The validation of both forecasting methods was done with two different datasets. The first predicts solar irradiance using a dataset collected over one and a half years and 1 s time resolution. It was obtained from a 29.25 kW PV system installed in Queretaro, Mexico, where the project is developed. This PV system consists of 90 polycrystalline photovoltaic modules of 325 W each one, an inclination angle of 20°, and an azimuth orientation of 18°. Currently, the measurement system does not include data on PV power. Therefore, only the irradiance forecast is considered in this case. Another purpose with this dataset was to evaluate the forecast accuracy changing the data resolution from 1 min to 15 min.

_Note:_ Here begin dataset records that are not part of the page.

(** * Guarded retrieval-and-reasoning pipeline of the movie recommender

    A shallow embedding of the TypeScript services
    [GuardrailService], [OpenAiService], [MoviesService],
    [DatabaseService] and of [RecommendController], followed by the
    properties of the specification that concern them.

    Conventions of the embedding:
    - a JavaScript string is the list of its UTF-16 code units;
    - a JavaScript number is [NaN], an infinity, or a rational (every
      finite double is one; the code only compares, clamps and rounds
      numbers, which is exact on doubles, and signed zeros are not told
      apart by any of these operations);
    - an untyped value ([unknown], the result of [JSON.parse]) is a
      [value]; an object is the association list of its own properties;
    - [async] code is a state-and-exception monad over a [World] that
      records the calls made to the outside (OpenAI, timers) in order;
      the outside answers through an [Env] whose answers may depend on
      everything that happened before;
    - the constants of [config.ts] are the fields of a [Config]. *)

From Stdlib Require Import ZArith QArith Qround Lqa List String Ascii Bool Lia.
From stdpp Require Import gmap.
Import ListNotations.

Set Implicit Arguments.
Local Open Scope Z_scope.

(* ================================================================= *)
(** ** JavaScript values *)

Module Js.

(** A string is its sequence of UTF-16 code units. *)
Definition jsstring := list N.

(** An ASCII literal of the source as a [jsstring]. *)
Definition lit (s : string) : jsstring :=
  List.map N_of_ascii (list_ascii_of_string s).

Fixpoint str_eqb (a b : jsstring) : bool :=
  match a, b with
  | [], [] => true
  | x :: a', y :: b' => (x =? y)%N && str_eqb a' b'
  | _, _ => false
  end.

(** [WhiteSpace] and [LineTerminator] code units: what [\s] matches and
    what [String.prototype.trim] strips. *)
Definition is_ws (c : N) : bool :=
  let c := Z.of_N c in
  ((9 <=? c) && (c <=? 13)) || (c =? 32) || (c =? 160) || (c =? 5760)
  || ((8192 <=? c) && (c <=? 8202)) || (c =? 8232) || (c =? 8233)
  || (c =? 8239) || (c =? 8287) || (c =? 12288) || (c =? 65279).

Fixpoint trimStart (s : jsstring) : jsstring :=
  match s with
  | c :: s' => if is_ws c then trimStart s' else s
  | [] => []
  end.

Definition trimEnd (s : jsstring) : jsstring := rev (trimStart (rev s)).

(** [s.trim()] *)
Definition trim (s : jsstring) : jsstring := trimEnd (trimStart s).

(** [s.replace(/\s+/g, ' ')]: every maximal run of white space becomes
    one space. [in_run] tells that the previous unit was white space. *)
Fixpoint collapse_ws_from (in_run : bool) (s : jsstring) : jsstring :=
  match s with
  | [] => []
  | c :: s' =>
      if is_ws c
      then (if in_run then collapse_ws_from true s'
            else 32%N :: collapse_ws_from true s')
      else c :: collapse_ws_from false s'
  end.

Definition collapse_ws (s : jsstring) : jsstring := collapse_ws_from false s.

(** [x.slice(0, n)] for a string or an array and a non-negative integer
    constant [n]. *)
Definition slice0 {A} (n : nat) (l : list A) : list A := firstn n l.

(** Numbers. *)
Inductive number :=
| NaN
| Infinity
| NegInfinity
| Fin (q : Q).

Definition of_Z (z : Z) : number := Fin (inject_Z z).
Definition of_nat (n : nat) : number := of_Z (Z.of_nat n).

(** [a < b]; false as soon as one side is [NaN]. *)
Definition lt (a b : number) : bool :=
  match a, b with
  | NaN, _ | _, NaN => false
  | Infinity, _ => false
  | _, NegInfinity => false
  | NegInfinity, _ => true
  | _, Infinity => true
  | Fin x, Fin y => negb (Qle_bool y x)
  end.

(** [a > b] *)
Definition gt (a b : number) : bool := lt b a.

(** The comparison of [Array.prototype.includes] on numbers
    (SameValueZero): [NaN] is equal to itself. *)
Definition sameValueZero (a b : number) : bool :=
  match a, b with
  | NaN, NaN | Infinity, Infinity | NegInfinity, NegInfinity => true
  | Fin x, Fin y => Qeq_bool x y
  | _, _ => false
  end.

(** [ids.includes(x)] *)
Definition includes (ids : list number) (x : number) : bool :=
  existsb (sameValueZero x) ids.

(** [Number.isFinite] *)
Definition isFinite (n : number) : bool :=
  match n with Fin _ => true | _ => false end.

(** [Math.min(a, b)] and [Math.max(a, b)] *)
Definition Math_min (a b : number) : number :=
  match a, b with
  | NaN, _ | _, NaN => NaN
  | _, _ => if lt b a then b else a
  end.

Definition Math_max (a b : number) : number :=
  match a, b with
  | NaN, _ | _, NaN => NaN
  | _, _ => if lt a b then b else a
  end.

(** [Math.round]: the nearest integer, a tie going up. *)
Definition Math_round (n : number) : number :=
  match n with
  | Fin q => of_Z (Qfloor (q + (1 # 2)))
  | _ => n
  end.

(** Untyped values. *)
#[warnings="-register-all"]
Inductive value :=
| VUndefined
| VNull
| VBool (b : bool)
| VNum (n : number)
| VStr (s : jsstring)
| VArr (items : list value)
| VObj (props : list (jsstring * value)).

Inductive jstype := TUndefined | TObject | TBoolean | TNumber | TString.

Definition typeof (v : value) : jstype :=
  match v with
  | VUndefined => TUndefined
  | VNull | VArr _ | VObj _ => TObject
  | VBool _ => TBoolean
  | VNum _ => TNumber
  | VStr _ => TString
  end.

Definition jstype_eqb (a b : jstype) : bool :=
  match a, b with
  | TUndefined, TUndefined | TObject, TObject | TBoolean, TBoolean
  | TNumber, TNumber | TString, TString => true
  | _, _ => false
  end.

(** Truthiness, as [!v] and [a || b] use it. *)
Definition truthy (v : value) : bool :=
  match v with
  | VUndefined | VNull => false
  | VBool b => b
  | VNum NaN => false
  | VNum (Fin q) => negb (Qeq_bool q 0)
  | VNum _ => true
  | VStr s => negb (str_eqb s [])
  | VArr _ | VObj _ => true
  end.

(** The value under a key; a parsed object has each key once. *)
Fixpoint assoc (k : jsstring) (props : list (jsstring * value)) : value :=
  match props with
  | [] => VUndefined
  | (k', v) :: rest => if str_eqb k k' then v else assoc k rest
  end.

(** [o[k]] for a value that is neither [null] nor [undefined] and one
    of the fixed property names of this program (none of which is an
    index, [length], or a name found on a prototype): only an object has
    it, anything else answers [undefined]. *)
Definition get (o : value) (k : string) : value :=
  match o with
  | VObj props => assoc (lit k) props
  | _ => VUndefined
  end.

(** [o == null], the values on which a property access throws. *)
Definition nullish (v : value) : bool :=
  match v with VUndefined | VNull => true | _ => false end.

(** [Array.isArray] *)
Definition isArray (v : value) : bool :=
  match v with VArr _ => true | _ => false end.

(** A value that [JSON.parse] can return: no [undefined] and no [NaN]
    anywhere inside (an overflowing literal does parse to an infinity). *)
Fixpoint is_json (v : value) : bool :=
  match v with
  | VUndefined => false
  | VNum NaN => false
  | VArr items => forallb is_json items
  | VObj props => forallb (fun p => is_json (snd p)) props
  | _ => true
  end.

(** [v as string] and [v as number]: casts that do nothing at run time;
    the source applies them to values it has checked. *)
Definition as_string (v : value) : jsstring :=
  match v with VStr s => s | _ => [] end.

Definition as_number (v : value) : number :=
  match v with VNum n => n | _ => NaN end.

Definition as_array (v : value) : list value :=
  match v with VArr items => items | _ => [] end.

(** [names.includes(v)] on an array of strings and [ids.includes(v)] on
    an array of numbers, for an untyped [v]. *)
Definition includes_str (names : list jsstring) (v : value) : bool :=
  match v with
  | VStr s => existsb (str_eqb s) names
  | _ => false
  end.

Definition includes_value (ids : list number) (v : value) : bool :=
  match v with
  | VNum n => includes ids n
  | _ => false
  end.

(** Thrown values and the outcome of a call that may throw. *)
Inductive Exn :=
| TypeError (msg : jsstring)
| Error (msg : jsstring)
| BadRequest (msg : jsstring).

Inductive Outcome (A : Type) :=
| Ok (a : A)
| Throw (e : Exn).

Arguments Ok {A} a.
Arguments Throw {A} e.

(** What the language runtime provides and the source only uses:
    conversions between numbers and text, and the JSON parser. String
    conversion is taken to succeed (it does on every primitive, and on
    arrays and objects that do not shadow [toString]/[valueOf]). *)
Record Runtime := {
  NumberToString : number -> jsstring;
  ObjectToString : value -> jsstring;
  StringToNumber : jsstring -> number;
  (** the parsed value, or the text of the [SyntaxError] *)
  JSON_parse : jsstring -> value + jsstring;
}.

(** [`${v}`] *)
Definition ToString (rt : Runtime) (v : value) : jsstring :=
  match v with
  | VUndefined => lit "undefined"
  | VNull => lit "null"
  | VBool true => lit "true"
  | VBool false => lit "false"
  | VNum n => NumberToString rt n
  | VStr s => s
  | VArr _ | VObj _ => ObjectToString rt v
  end.

(** [`${typeof v}`] *)
Definition typeof_name (v : value) : jsstring :=
  match typeof v with
  | TUndefined => lit "undefined"
  | TObject => lit "object"
  | TBoolean => lit "boolean"
  | TNumber => lit "number"
  | TString => lit "string"
  end.

(** [Number(v)] *)
Definition Number (rt : Runtime) (v : value) : number :=
  match v with
  | VUndefined => NaN
  | VNull => of_Z 0
  | VBool true => of_Z 1
  | VBool false => of_Z 0
  | VNum n => n
  | VStr s => StringToNumber rt s
  | VArr _ | VObj _ => StringToNumber rt (ObjectToString rt v)
  end.

End Js.

Import Js.

(* ================================================================= *)
(** ** Regular expressions with the [i] flag *)

Module RegExp.

(** The regular expressions of the source use literals, [\s],
    alternation, grouping, [?], [+] and [*]. None has the [g] or [y]
    flag, so [test] keeps no position between calls. *)
Inductive regex :=
| Void
| Eps
| Chr (c : N)
| Space
| Any
| Seq (r1 r2 : regex)
| Alt (r1 r2 : regex)
| Star (r : regex).

Definition Plus (r : regex) : regex := Seq r (Star r).
Definition Opt (r : regex) : regex := Alt r Eps.

(** Case folding of the [i] flag on the code units below 128; a unit
    from 128 on never folds to one below 128. *)
Definition canonicalize (c : N) : N :=
  if ((97 <=? c) && (c <=? 122))%N then (c - 32)%N else c.

Definition chr_match (p c : N) : bool :=
  (canonicalize p =? canonicalize c)%N.

Fixpoint nullable (r : regex) : bool :=
  match r with
  | Void | Chr _ | Space | Any => false
  | Eps | Star _ => true
  | Seq r1 r2 => nullable r1 && nullable r2
  | Alt r1 r2 => nullable r1 || nullable r2
  end.

(** Brzozowski derivative by one code unit. *)
Fixpoint deriv (c : N) (r : regex) : regex :=
  match r with
  | Void | Eps => Void
  | Chr p => if chr_match p c then Eps else Void
  | Space => if is_ws c then Eps else Void
  | Any => Eps
  | Seq r1 r2 =>
      if nullable r1
      then Alt (Seq (deriv c r1) r2) (deriv c r2)
      else Seq (deriv c r1) r2
  | Alt r1 r2 => Alt (deriv c r1) (deriv c r2)
  | Star r1 => Seq (deriv c r1) (Star r1)
  end.

(** The whole of [s] is a word of [r]. *)
Fixpoint matches (r : regex) (s : jsstring) : bool :=
  match s with
  | [] => nullable r
  | c :: s' => matches (deriv c r) s'
  end.

(** [r.test(s)]: some substring of [s] is a word of [r]. *)
Definition test (r : regex) (s : jsstring) : bool :=
  matches (Seq (Star Any) (Seq r (Star Any))) s.

(** The words of a regular expression. *)
Inductive lang : regex -> jsstring -> Prop :=
| LEps : lang Eps []
| LChr p c : chr_match p c = true -> lang (Chr p) [c]
| LSpace c : is_ws c = true -> lang Space [c]
| LAny c : lang Any [c]
| LSeq r1 r2 s1 s2 : lang r1 s1 -> lang r2 s2 -> lang (Seq r1 r2) (s1 ++ s2)
| LAltL r1 r2 s : lang r1 s -> lang (Alt r1 r2) s
| LAltR r1 r2 s : lang r2 s -> lang (Alt r1 r2) s
| LStar0 r : lang (Star r) []
| LStarS r s1 s2 : lang r s1 -> lang (Star r) s2 -> lang (Star r) (s1 ++ s2).

(** [s] contains a word of [r]. *)
Definition occurs (r : regex) (s : jsstring) : Prop :=
  exists pre mid post, s = pre ++ mid ++ post /\ lang r mid.

(** Building blocks for writing the patterns down. *)
Fixpoint word_of (s : jsstring) : regex :=
  match s with
  | [] => Eps
  | [c] => Chr c
  | c :: s' => Seq (Chr c) (word_of s')
  end.

Definition word (s : string) : regex := word_of (lit s).

Fixpoint seq (rs : list regex) : regex :=
  match rs with
  | [] => Eps
  | [r] => r
  | r :: rs' => Seq r (seq rs')
  end.

Fixpoint alt (rs : list regex) : regex :=
  match rs with
  | [] => Void
  | [r] => r
  | r :: rs' => Alt r (alt rs')
  end.

End RegExp.

Import RegExp.

(* ================================================================= *)
(** ** config.ts *)

(** The constants imported from [../config]. The lengths and counts are
    non-negative integers. *)
Record Config := {
  MAX_GENRES : nat;
  MAX_QUERY_LENGTH : nat;
  MAX_REASONING_LENGTH : nat;
  MAX_SUMMARY_LENGTH : nat;
  MAX_TARGET_AUDIENCE_LENGTH : nat;
  MAX_MOVIES_FOR_RECOMMEND_CONTEXT : nat;
  MAX_ENRICHMENT_TOKENS : number;
  MAX_RECOMMENDATION_TOKENS : number;
  MAX_RATING_SUMMARY_TOKENS : number;
  MAX_QUERY_ENHANCE_TOKENS : number;
  MODEL_FULL : jsstring;
  MODEL_MINI : jsstring;
  EMBEDDING_MODEL : jsstring;
}.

Irradiance and PV power data are relevant to test the forecasting algorithms as indicative variables of the available solar energy due to the high Pearson correlation. It varies between 0.89 and 0.99, depending on the season of the year and the presence or absence of clouds [46,47,48]. Therefore, the study is performed with a dataset available on IEEE DataPort [49] to forecast PV power tests. This dataset includes six magnitudes corresponding to 2017, with a time resolution of 1 min, obtained from a PV installation located at the Polytechnic of Milan. The dataset contains information on photovoltaic power (W), ambient temperature (°C), global horizontal irradiance (GHI, W/m2), the plane of photovoltaic array irradiance (POA, W/m2), wind speed (m/s), and wind direction (°).

The PV installation of Polytechnic of Milan consists of a PV module with a peak power of 285 W, made of monocrystalline silicon, and installed with an inclination angle of 30° and an azimuth orientation 6° 30′. This dataset has been already referenced in other PV power forecasting research work based on ANN [50], which will allow in the future to compare the obtained forecast results with those already reported. A relevant characteristic of this dataset is the presence of snowfall days, a meteorological condition never available locally in México, where the project is currently being carried out. The main reason and motivation to use this dataset is the possibility of assessing the proposed forecast methods with that kind of meteorological condition. It ensures a good generality of application for different places and weather conditions.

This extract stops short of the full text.